WHAT THIS TASK INVOLVES
Tally the lines in the data that follows that include the word "Results", and report nothing but the total.

LISTED ENTRIES
(** * Protocol extractor: methods-section heuristics and the cache layer

    A shallow embedding of [protocolo_extractor.py]: the XML methods
    extractor ([PubMedClient._extract_methods]), the file cache
    ([CacheManager]), the article search ([PubMedClient.search_articles])
    and the protocol synthesis entry point ([LLMProcessor.generate_protocol]).

    Python values are modelled as the code has them:
    - a [str] is a sequence of Unicode code points ([pystr]);
    - an [Optional[str]] is an [option pystr];
    - an [xml.etree.ElementTree.Element] is a tree with [tag], [text],
      [tail] and its list of children;
    - a raised exception is the [Raised] branch of [outcome]. *)

From Stdlib Require Import ZArith NArith List Bool Ascii String DecimalString Lia.
From stdpp Require Import base option list gmap.

Set Warnings "-register-all,-notation-for-abbreviation".

Open Scope Z_scope.
Open Scope list_scope.

(** ** Python strings *)

Module PyStr.

Definition char := N.
Definition pystr := list char.

(** An ASCII literal as a Python string. *)
Definition py (s : string) : pystr :=
  List.map N_of_ascii (list_ascii_of_string s).

Fixpoint eqb (a b : pystr) : bool :=
  match a, b with
  | [], [] => true
  | x :: a', y :: b' => N.eqb x y && eqb a' b'
  | _, _ => false
  end.

(** [bool(s)] for an [Optional[str]]: [None] and the empty string are falsy. *)
Definition truthy (o : option pystr) : bool :=
  match o with
  | Some (_ :: _) => true
  | _ => false
  end.

(** [str.isspace] on one code point (the table of [Py_UNICODE_ISSPACE]);
    [str.strip()] and the regular-expression class [\s] both use it. *)
Definition isspace (c : char) : bool :=
  ((9 <=? c) && (c <=? 13) || (28 <=? c) && (c <=? 32)
   || (c =? 133) || (c =? 160) || (c =? 5760)
   || (8192 <=? c) && (c <=? 8202)
   || (c =? 8232) || (c =? 8233) || (c =? 8239) || (c =? 8287)
   || (c =? 12288))%N.

Fixpoint lstrip (s : pystr) : pystr :=
  match s with
  | c :: s' => if isspace c then lstrip s' else s
  | [] => []
  end.

Definition rstrip (s : pystr) : pystr := rev (lstrip (rev s)).

(** [s.strip()] *)
Definition strip (s : pystr) : pystr := rstrip (lstrip s).

Fixpoint is_prefix (p s : pystr) : bool :=
  match p, s with
  | [], _ => true
  | a :: p', c :: s' => N.eqb a c && is_prefix p' s'
  | _ :: _, [] => false
  end.

(** [needle in s] *)
Fixpoint contains (needle s : pystr) : bool :=
  is_prefix needle s ||
  match s with
  | [] => false
  | _ :: s' => contains needle s'
  end.

(** [sep.join(parts)] *)
Fixpoint join (sep : pystr) (parts : list pystr) : pystr :=
  match parts with
  | [] => []
  | [p] => p
  | p :: rest => p ++ sep ++ join sep rest
  end.

Definition is_ascii (c : char) : bool := (c <? 128)%N.

Definition ascii_lower (c : char) : char :=
  if ((65 <=? c) && (c <=? 90))%N then (c + 32)%N else c.

(** [s[:n]] for a non-negative [n] *)
Definition slice_to (n : nat) (s : pystr) : pystr := firstn n s.

(** [str(n)] for an [int] *)
Definition str_of_int (n : Z) : pystr :=
  py (DecimalString.NilZero.string_of_int (Z.to_int n)).

End PyStr.
Import PyStr.

(** ** Exceptions *)

(** The ways a request of the [requests] library fails: no response
    (connection error, timeout), an error status, a body that is not JSON.
    Each is a [requests.RequestException]. *)
Inductive request_failure := ConnectionFailed | HTTPError | InvalidJSON.

Inductive exn :=
| AttributeError
| TypeError
| KeyError (key : pystr)
| ValueError (msg : pystr)
| InvalidIsoformat
| OSError
| UnicodeEncodeError
| UnicodeDecodeError
| JSONDecodeError
| RequestException (failure : request_failure)
| OpenAIError.

Inductive outcome (A : Type) :=
| Returned (a : A)
| Raised (e : exn).
Arguments Returned {A} a.
Arguments Raised {A} e.

Definition obind {A B} (m : outcome A) (k : A -> outcome B) : outcome B :=
  match m with
  | Returned a => k a
  | Raised e => Raised e
  end.

Notation "'let!' x ':=' m 'in' k" := (obind m (fun x => k))
  (at level 10, x name, m at level 100, k at level 200).

(** A method call on an [Optional[str]] receiver: [None] has no methods. *)
Definition on_str {A} (o : option pystr) (f : pystr -> A) : outcome A :=
  match o with
  | Some s => Returned (f s)
  | None => Raised AttributeError
  end.


(** ** Element trees

    [xml.etree.ElementTree.Element] as the extractor reads it: the tag, the
    text before the first child, the text after the end tag ([tail]) and the
    children in document order. Attributes are never read by the extractor. *)

Inductive Element :=
| mkElement (tag : pystr) (text : option pystr) (tail : option pystr)
            (children : list Element).

Definition tag (e : Element) : pystr :=
  match e with mkElement t _ _ _ => t end.
Definition text (e : Element) : option pystr :=
  match e with mkElement _ t _ _ => t end.
Definition tail (e : Element) : option pystr :=
  match e with mkElement _ _ t _ => t end.
Definition children (e : Element) : list Element :=
  match e with mkElement _ _ _ cs => cs end.

(** [e.iter()]: the element itself, then its subtree, in document order. *)
Fixpoint iter (e : Element) : list Element :=
  match e with
  | mkElement _ _ _ cs => e :: flat_map iter cs
  end.

(** [e.iter(t)] *)
Definition iter_tag (t : pystr) (e : Element) : list Element :=
  List.filter (fun x => eqb (tag x) t) (iter e).

(** [e.find(t)] for a plain tag name: the first child with that tag. *)
Definition find_child (t : pystr) (e : Element) : option Element :=
  List.find (fun x => eqb (tag x) t) (children e).

(** [e.find(".//t")]: the first element with that tag on any level beneath
    [e] ([e] itself is not a candidate). *)
Definition find_descendant (t : pystr) (e : Element) : option Element :=
  List.find (fun x => eqb (tag x) t) (flat_map iter (children e)).

(** [e.itertext()]: the inner text, without [e]'s own tail. *)
Fixpoint itertext (e : Element) : list pystr :=
  match e with
  | mkElement _ tx _ cs =>
      (if truthy tx then [default [] tx] else []) ++
      flat_map (fun c => itertext c ++
                         (if truthy (tail c) then [default [] (tail c)] else []))
               cs
  end.

(** ** The methods extractor *)

Module Extractor.

Definition methods_titles : list pystr :=
  [ py "methods"; py "materials and methods"; py "experimental procedures";
    py "methodology"; py "experimental methods"; py "materials & methods";
    py "experimental section"; py "experimental" ].

Definition body_patterns : list pystr :=
  [ py "Materials and Methods"; py "Methods"; py "Experimental" ].

Definition end_markers : list pystr :=
  [ py "Results"; py "Discussion"; py "Conclusion" ].

(** *** The regular expression of the body fallback

    [re.search(rf"{pattern}[:\s]+(.*?)(?:Results|Discussion|Conclusion)",
    body_text, re.IGNORECASE | re.DOTALL)], as the backtracking matcher
    runs it. *)

(** The code point a text character is compared under, with
    [re.IGNORECASE]: ASCII letters fold to lower case; beyond ASCII only
    U+0130 and U+0131 (dotted and dotless i), U+017F (long s) and U+212A
    (Kelvin sign) meet an ASCII letter. *)
Definition re_fold (c : char) : char :=
  if is_ascii c then ascii_lower c
  else if ((c =? 304) || (c =? 305))%N then 105%N
  else if (c =? 383)%N then 115%N
  else if (c =? 8490)%N then 107%N
  else c.

(** One literal (ASCII) pattern character against one text character. *)
Definition ci_char (p c : char) : bool := N.eqb (ascii_lower p) (re_fold c).

(** The literal [p] matches at the start of [s], ignoring case. *)
Fixpoint ci_prefix (p s : pystr) : bool :=
  match p, s with
  | [], _ => true
  | a :: p', c :: s' => ci_char a c && ci_prefix p' s'
  | _ :: _, [] => false
  end.

Definition at_end_marker (s : pystr) : bool :=
  existsb (fun m => ci_prefix m s) end_markers.

(** [(.*?)(?:Results|Discussion|Conclusion)] from the start of [s]: the
    shortest run of characters (any, with [re.DOTALL]) that an end marker
    follows; the run is capture group 1. *)
Fixpoint lazy_until_marker (s : pystr) : option pystr :=
  if at_end_marker s then Some []
  else match s with
       | [] => None
       | c :: s' => option_map (cons c) (lazy_until_marker s')
       end.

(** The class [[:\s]] *)
Definition is_sep (c : char) : bool := N.eqb c 58 || isspace c.

(** Length of the longest run of separators at the start of [s]. *)
Fixpoint sep_run (s : pystr) : nat :=
  match s with
  | c :: s' => if is_sep c then S (sep_run s') else O
  | [] => O
  end.

(** Greedy [[:\s]+]: take [k] separators, the most first, and give one back
    each time the rest of the expression fails; at least one is kept. *)
Fixpoint sep_then_capture (k : nat) (s : pystr) : option pystr :=
  match k with
  | O => None
  | S k' =>
      match lazy_until_marker (skipn k s) with
      | Some g => Some g
      | None => sep_then_capture k' s
      end
  end.

(** A match starting exactly at the start of [s]; the result is group 1. *)
Definition match_here (pattern s : pystr) : option pystr :=
  if ci_prefix pattern s
  then let r := skipn (length pattern) s in sep_then_capture (sep_run r) r
  else None.

(** [re.search]: the leftmost start position with a match. *)
Fixpoint re_search (pattern s : pystr) : option pystr :=
  match match_here pattern s with
  | Some g => Some g
  | None =>
      match s with
      | [] => None
      | _ :: s' => re_search pattern s'
      end
  end.

Section WithUnicodeTables.

(** [str.lower] on a string with a character beyond ASCII goes through the
    Unicode case tables, which are not modelled: they are a parameter. On an
    ASCII string [str.lower] is [ascii_lower] on every character. *)
Variable unicode_lower : pystr -> pystr.

Definition lower (s : pystr) : pystr :=
  if forallb is_ascii s then List.map ascii_lower s else unicode_lower s.

(** [title.text.lower() if title.text else ""] *)
Definition title_text (title : Element) : outcome pystr :=
  if truthy (text title) then on_str (text title) lower else Returned [].

(** [any(method_title in title_text for method_title in methods_titles)] *)
Definition has_methods_title (tt : pystr) : bool :=
  existsb (fun method_title => contains method_title tt) methods_titles.

(** The inner loop: every element of [sec.iter()] contributes its stripped
    text and then its stripped tail, when they are truthy. *)
Fixpoint collect_text (elems : list Element) : outcome (list pystr) :=
  match elems with
  | [] => Returned []
  | elem :: rest =>
      let! t := (if truthy (text elem)
                 then on_str (text elem) (fun s => [strip s])
                 else Returned []) in
      let! tl := (if truthy (tail elem)
                  then on_str (tail elem) (fun s => [strip s])
                  else Returned []) in
      let! more := collect_text rest in
      Returned (t ++ tl ++ more)
  end.

(** The text returned for a section that matched. *)
Definition section_text (sec : Element) : outcome pystr :=
  let! methods_text := collect_text (iter sec) in
  Returned (join (py " ") methods_text).

(** The first loop, over [root.iter("sec")]: [Some] text as soon as a
    section matches, [None] when the loop runs out. *)
Fixpoint titled_section_scan (secs : list Element) : outcome (option pystr) :=
  match secs with
  | [] => Returned None
  | sec :: rest =>
      match find_child (py "title") sec with
      | Some title =>
          let! tt := title_text title in
          if has_methods_title tt
          then let! t := section_text sec in Returned (Some t)
          else titled_section_scan rest
      | None => titled_section_scan rest
      end
  end.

SOLVED PROBLEM
3